Donart & Donart, Weiser, C. H. Higer, Emmett, for respondent.

THOMAS, Justice.

Prior to February 2, 1948 Clyde O. Anderson, the appellant, and Lee Owens were the owners and engaged in the operation of the 'Cherry Blossom' in Emmett, Idaho. On February 2, 1948 the appellant entered into a written contract of sale of his undivided one-half interest in the business, together with all furniture, fixtures, goods, wares and merchandise, for the sum of $17,500 to Alva H. Vancil, the respondent. The respondent also took an assignment of the leasehold rights of the appellant covering the buildings and lands used in connection with the business and entered into pssession of the property and business under the terms of the contract on or about February 2, 1948.

The contract of sale contained a non-competitive covenant in the following language: 'It is agreed and understood that the party of the first part shall not engage in any business like or similar to the business of the Cherry Blossom within the County of Gem, State of Idaho, for one year after the date of this contract, either as sole proprietor of such business or as copartner or firm name, or as corporate manager or as employee'.

The Cherry Blossom, at the time of the execution of the contract, was conducted as a restaurant, lunch counter, beer parlor, cigar and confectionery store and place in which slot machines were operated, card games were played, and chances on punch boards were sold.

During the months of March, April and May, 1948, respondent and Owens were engaged in remodeling the premises, which included putting in a new lunch counter twice the length of the original and adding an extra booth. They also enlarged their facilities by adding an additional room, 25' X 40', connected to the Cherry Blossom. The construction of the addition was commenced early in the month of May, 1948 and completed about the middle of June of the same year, and was thereafter used for card and pool games.

On or about May 20, 1948 the appellant, in some capacity not disclosed by the record, began the operation of a business across the street from the Cherry Bossom under the name of Anderson's Fine Foods, where whiskey, beer and meals were sold, and slot machines operated. No card games were played in Anderson's Fine Foods.

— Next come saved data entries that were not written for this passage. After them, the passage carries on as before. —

(* ===== verification/Base64.v ===== *)
(** * Base64 ([src/src/crypto_ed25519.c]: [crypto_base64_encode],
      [crypto_base64_decode])

    Text and data are lists of bytes; the terminating NUL of a C string is not
    part of the list. *)

From S2P Require Import Prelude Fluxwan.

Definition b64_table : cstring :=
  Eval vm_compute in bytes_of_string "ABCDEFGHIJKLMNOPQRSTUVWXYZabcdefghijklmnopqrstuvwxyz0123456789+/".

Definition b64_char (v : Z) : Z := default 0 (b64_table !! Z.to_nat v).

(** One group of up to three bytes; [rem] is the number of bytes left. *)
Definition encode_group (rem a b c : Z) : cstring :=
  let triple := (a .<< 16) .| (b .<< 8) .| c in
  [b64_char ((triple .>> 18) .& 63); b64_char ((triple .>> 12) .& 63);
   if 1 <? rem then b64_char ((triple .>> 6) .& 63) else 61;
   if 2 <? rem then b64_char (triple .& 63) else 61].

Fixpoint encode_loop (src : list Z) : cstring :=
  match src with
  | [] => []
  | a :: [] => encode_group 1 a 0 0
  | a :: b :: [] => encode_group 2 a b 0
  | a :: b :: c :: rest => encode_group (3 + blen rest) a b c ++ encode_loop rest
  end.

(** [None] when the text and its NUL do not fit. *)
Definition crypto_base64_encode (src : list Z) (dst_max : Z) : option cstring :=
  if dst_max <? 4 * ((blen src + 2) / 3) + 1 then None else Some (encode_loop src).

Definition b64_val (c : Z) : Z :=
  if (65 <=? c) && (c <=? 90) then c - 65
  else if (97 <=? c) && (c <=? 122) then c - 97 + 26
  else if (48 <=? c) && (c <=? 57) then c - 48 + 52
  else if (c =? 43) || (c =? 45) then 62
  else if (c =? 47) || (c =? 95) then 63
  else -1.

(** The characters passed over between sextets. *)
Definition b64_skip (c : Z) : bool := (c =? 32) || (c =? 13) || (c =? 10) || (c =? 45).

Fixpoint skip_blanks (s : cstring) : cstring :=
  match s with
  | c :: s' => if b64_skip c then skip_blanks s' else s
  | [] => []
  end.

(** The next sextet, -1 at the end of the text. *)
Definition next_sextet (s : cstring) : Z * cstring :=
  match skip_blanks s with
  | [] => (-1, [])
  | c :: s => (if c =? 61 then 0 else b64_val c, s)
  end.

(** A byte is dropped when the destination is full. *)
Definition put_byte (dst_max v : Z) (out : list Z) : list Z :=
  if blen out <? dst_max then out ++ [u8 v] else out.

(** The [while (i < len)] loop; each turn consumes a character, so the length of
    the text is fuel enough. *)
Fixpoint decode_loop (fuel : nat) (s : cstring) (dst_max : Z) (out : list Z) : list Z :=
  match fuel with
  | O => out
  | S fuel =>
      match skip_blanks s with
      | [] => out
      | s =>
          let '(b0, s) := next_sextet s in
          let '(b1, s) := next_sextet s in
          let '(b2, s) := next_sextet s in
          let '(b3, s) := next_sextet s in
          if (b0 <? 0) || (b1 <? 0) then out
          else
            let out := put_byte dst_max ((b0 .<< 2) .| (b1 .>> 4)) out in
            let out := if 0 <=? b2
                       then put_byte dst_max (((b1 .& 15) .<< 4) .| (b2 .>> 2)) out else out in
            let out := if 0 <=? b3
                       then put_byte dst_max (((b2 .& 3) .<< 6) .| b3) out else out in
            decode_loop fuel s dst_max out
      end
  end.

Definition crypto_base64_decode (src : cstring) (dst_max : Z) : list Z :=
  decode_loop (length src) src dst_max [].

(** ** Sextets *)

Definition group_sextets (a b c : Z) : list Z :=
  [a / 4; (a mod 4) * 16 + b / 16; (b mod 16) * 4 + c / 64; c mod 64].

Lemma b64_char_val v :
  0 <= v < 64 -> b64_val (b64_char v) = v /\ b64_skip (b64_char v) = false /\ (b64_char v =? 61) = false.
Proof.
  intros Hv. assert (H : forallb (fun k => (b64_val (b64_char k) =? k) && negb (b64_skip (b64_char k))
    && negb (b64_char k =? 61)) (seqZ 0 64) = true) by (vm_compute; reflexivity).
  rewrite forallb_forall in H. specialize (H v).
  assert (In v (seqZ 0 64)) as Hin by (apply list_elem_of_In, elem_of_seqZ; lia).
  specialize (H Hin). bool_hyps. split_and!; [done|done|by apply Z.eqb_neq].
Qed.

Lemma triple_val a b c :
  is_u8 a -> is_u8 b -> is_u8 c -> (a .<< 16) .| (b .<< 8) .| c = 65536 * a + 256 * b + c.
Proof.
  intros Ha Hb Hc. rewrite <- Z.lor_assoc. unfold is_u8 in *.
  rewrite (lor_shiftl b c 8) by lia. rewrite lor_shiftl by lia. lia.
Qed.

Lemma land_63 x : x .& 63 = x mod 64.
Proof. change 63 with (Z.ones 6). by rewrite Z.land_ones by lia. Qed.

Lemma encode_group_chars rem a b c :
  is_u8 a -> is_u8 b -> is_u8 c ->
  encode_group rem a b c
  = [b64_char (a / 4); b64_char ((a mod 4) * 16 + b / 16);
     if 1 <? rem then b64_char ((b mod 16) * 4 + c / 64) else 61;
     if 2 <? rem then b64_char (c mod 64) else 61].
Proof.
  intros Ha Hb Hc. unfold encode_group. cbv zeta. rewrite triple_val, !land_63 by done.
  rewrite !Z.shiftr_div_pow2 by lia. change (2 ^ 18) with 262144. change (2 ^ 12) with 4096. change (2 ^ 6) with 64.
  unfold is_u8 in *.
  assert ((65536 * a + 256 * b + c) / 262144 mod 64 = a / 4) as -> by lia.
  assert ((65536 * a + 256 * b + c) / 4096 mod 64 = a mod 4 * 16 + b / 16) as -> by lia.
  assert ((65536 * a + 256 * b + c) / 64 mod 64 = b mod 16 * 4 + c / 64) as -> by lia.
  assert ((65536 * a + 256 * b + c) mod 64 = c mod 64) as -> by lia. done.
Qed.

Lemma next_sextet_char v s : 0 <= v < 64 -> next_sextet (b64_char v :: s) = (v, s).
Proof.
  intros Hv. destruct (b64_char_val v Hv) as (H1 & H2 & H3). unfold next_sextet. cbn [skip_blanks].
  by rewrite H2, H3, H1.
Qed.
Lemma next_sextet_pad s : next_sextet (61 :: s) = (0, s).
Proof. reflexivity. Qed.

(** The bytes of a decoded group. *)
Lemma group_bytes a b c :
  is_u8 a -> is_u8 b -> is_u8 c ->
  let s1 := (a mod 4) * 16 + b / 16 in let s2 := (b mod 16) * 4 + c / 64 in
  u8 ((a / 4 .<< 2) .| (s1 .>> 4)) = a
  /\ u8 (((s1 .& 15) .<< 4) .| (s2 .>> 2)) = b
  /\ u8 (((s2 .& 3) .<< 6) .| (c mod 64)) = c.
Proof.
  intros Ha Hb Hc. cbv zeta. unfold is_u8 in *. rewrite !Z.shiftr_div_pow2 by lia.
  change 15 with (Z.ones 4). change 3 with (Z.ones 2). rewrite !Z.land_ones by lia.
  change (2 ^ 4) with 16. change (2 ^ 2) with 4.
  rewrite !lor_shiftl by lia. change (2 ^ 2) with 4. change (2 ^ 4) with 16. change (2 ^ 6) with 64.
  unfold u8. lia.
Qed.

(** One turn of the decoder on a group. *)
Lemma decode_group fuel rem a b c rest dst_max out :
  is_u8 a -> is_u8 b -> is_u8 c -> (1 < rem \/ b = 0) -> (2 < rem \/ c = 0) ->
  blen out + 3 <= dst_max ->
  decode_loop (S fuel) (encode_group rem a b c ++ rest) dst_max out
  = decode_loop fuel rest dst_max (out ++ [a; b; c]).
Proof.
  intros Ha Hb Hc Hr1 Hr2 Hd. rewrite encode_group_chars by done.
  set (s1 := a mod 4 * 16 + b / 16). set (s2 := b mod 16 * 4 + c / 64).
  assert (R0 : 0 <= a / 4 < 64) by (unfold is_u8 in *; lia).
  assert (R1 : 0 <= s1 < 64) by (unfold s1, is_u8 in *; lia).
  assert (R2 : 0 <= s2 < 64) by (unfold s2, is_u8 in *; lia).
  assert (R3 : 0 <= c mod 64 < 64) by lia.
  assert (N2 : forall s, next_sextet ((if 1 <? rem then b64_char s2 else 61) :: s)
                 = (if 1 <? rem then s2 else 0, s)).
  { intros s. destruct (1 <? rem); [by apply next_sextet_char|apply next_sextet_pad]. }
  assert (N3 : forall s, next_sextet ((if 2 <? rem then b64_char (c mod 64) else 61) :: s)
                 = (if 2 <? rem then c mod 64 else 0, s)).
  { intros s. destruct (2 <? rem); [by apply next_sextet_char|apply next_sextet_pad]. }
  assert (E2 : (if 1 <? rem then s2 else 0) = s2).
  { destruct (Z.ltb_spec 1 rem); [done|]. unfold s2, is_u8 in *. assert (c = 0) by lia. lia. }
  assert (E3 : (if 2 <? rem then c mod 64 else 0) = c mod 64).
  { destruct (Z.ltb_spec 2 rem); [done|]. assert (c = 0) by lia. lia. }
  destruct (group_bytes a b c Ha Hb Hc) as (G1 & G2 & G3). fold s1 s2 in G1, G2, G3.
  cbn [decode_loop app skip_blanks]. destruct (b64_char_val _ R0) as (_ & -> & _).
  rewrite next_sextet_char by done. rewrite next_sextet_char by done. rewrite N2, N3, E2, E3.
  destruct (Z.ltb_spec (a / 4) 0), (Z.ltb_spec s1 0); try lia. cbn [orb].
  destruct (Z.leb_spec 0 s2), (Z.leb_spec 0 (c mod 64)); try lia.
  unfold put_byte. rewrite G1, G2, G3.
  destruct (Z.ltb_spec (blen out) dst_max); [|lia].
  rewrite !length_app. cbn [length].
  destruct (Z.ltb_spec (Z.of_nat (length out + 1)) dst_max); [|lia].
  rewrite !length_app. cbn [length].
  destruct (Z.ltb_spec (Z.of_nat (length out + 1 + 1)) dst_max); [|lia].
  by rewrite <- !app_assoc.
Qed.

(** The zero bytes that stand for padding. *)
Definition padding (len : nat) : list Z := replicate ((3 - len mod 3) mod 3) 0.

Lemma decode_encode_loop n : forall src fuel dst_max out,
  (length src <= n)%nat -> bytes_ok src -> (length src <= fuel)%nat ->
  blen out + blen src + 2 <= dst_max ->
  decode_loop fuel (encode_loop src) dst_max out = out ++ src ++ padding (length src).
Proof.
  induction n as [|n IH]; intros src fuel dst_max out Hn Hb Hf Hd.
  { destruct src; [|cbn in Hn; lia]. cbn. destruct fuel; cbn; by rewrite app_nil_r. }
  assert (is_u8 0) as H0 by (unfold is_u8; lia).
  destruct src as [|a [|b [|c rest]]]; cbn [encode_loop].
  - cbn. destruct fuel; cbn; by rewrite app_nil_r.
  - apply Forall_cons in Hb as [Ha _]. destruct fuel as [|fuel]; [cbn in Hf; lia|].
    rewrite <- (app_nil_r (encode_group _ _ _ _)). rewrite decode_group by (done || cbn in *; lia || auto).
    by destruct fuel.
  - apply Forall_cons in Hb as [Ha [Hb _]%Forall_cons]. destruct fuel as [|fuel]; [cbn in Hf; lia|].
    rewrite <- (app_nil_r (encode_group _ _ _ _)). rewrite decode_group by (done || cbn in *; lia || auto).
    by destruct fuel.
  - apply Forall_cons in Hb as [Ha [Hb [Hc Hr]%Forall_cons]%Forall_cons].
    destruct fuel as [|fuel]; [cbn in Hf; lia|]. cbn [length] in *.
    rewrite decode_group by (done || (left; lia) || lia).
    rewrite IH; [|lia|done|lia|rewrite length_app; cbn; lia].
    rewrite <- app_assoc. unfold padding.
    replace (S (S (S (length rest)))) with (length rest + 1 * 3)%nat by lia.
    by rewrite Nat.Div0.mod_add.
Qed.

Lemma encode_loop_length n : forall src, (length src <= n)%nat -> (length src <= length (encode_loop src))%nat.
Proof.
  induction n as [|n IH]; intros src Hn.
  { destruct src; cbn in *; lia. }
  destruct src as [|a [|b [|c rest]]]; cbn [encode_loop]; try (cbn; lia).
  rewrite length_app. cbn [length] in *. specialize (IH rest). cbn. lia.
Qed.

(** Base64.  Decoding the encoding of any bytes gives them back, followed by
    one zero byte for each padding character: the decoder takes [=] for a sextet of
    zeros.  It is exact when the number of bytes is a multiple of three. *)
Theorem base64_roundtrip src dst_max :
  bytes_ok src -> blen src + 2 <= dst_max ->
  exists text, crypto_base64_encode src (4 * ((blen src + 2) / 3) + 1) = Some text
    /\ crypto_base64_decode text dst_max = src ++ padding (length src).
Proof.
  intros Hb Hd. unfold crypto_base64_encode. rewrite Z.ltb_irrefl. eexists. split; [done|].
  unfold crypto_base64_decode.
  apply (decode_encode_loop (length src)); [done|done|by eapply encode_loop_length|cbn; lia].
Qed.

Lemma base64_roundtrip_witness :
  exists text, crypto_base64_encode [70; 76; 73; 67] 9 = Some text
    /\ crypto_base64_decode text 512 = [70; 76; 73; 67; 0; 0].
Proof. apply (base64_roundtrip [70; 76; 73; 67] 512); [repeat constructor; by_eval|by_eval]. Defined.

In the spring of 1949 respondent instituted an action against appellant to rescind the contract of purchase and, in the alternative, to recover damages in the sum of $5,000 for a violation of the non-competing covenant contained in the contract of sale. Prior to the trial respondent abandoned the theory of rescission and the issues were joined on the action for damages only.

At the close of respondent's case, appellant moved for nonsuit, which was denied; whereupon both parties rested without the appellant introducing any evidence.

Verdict was rendered for respondent for $4,000. The appeal is from the ensuing judgment for respondent.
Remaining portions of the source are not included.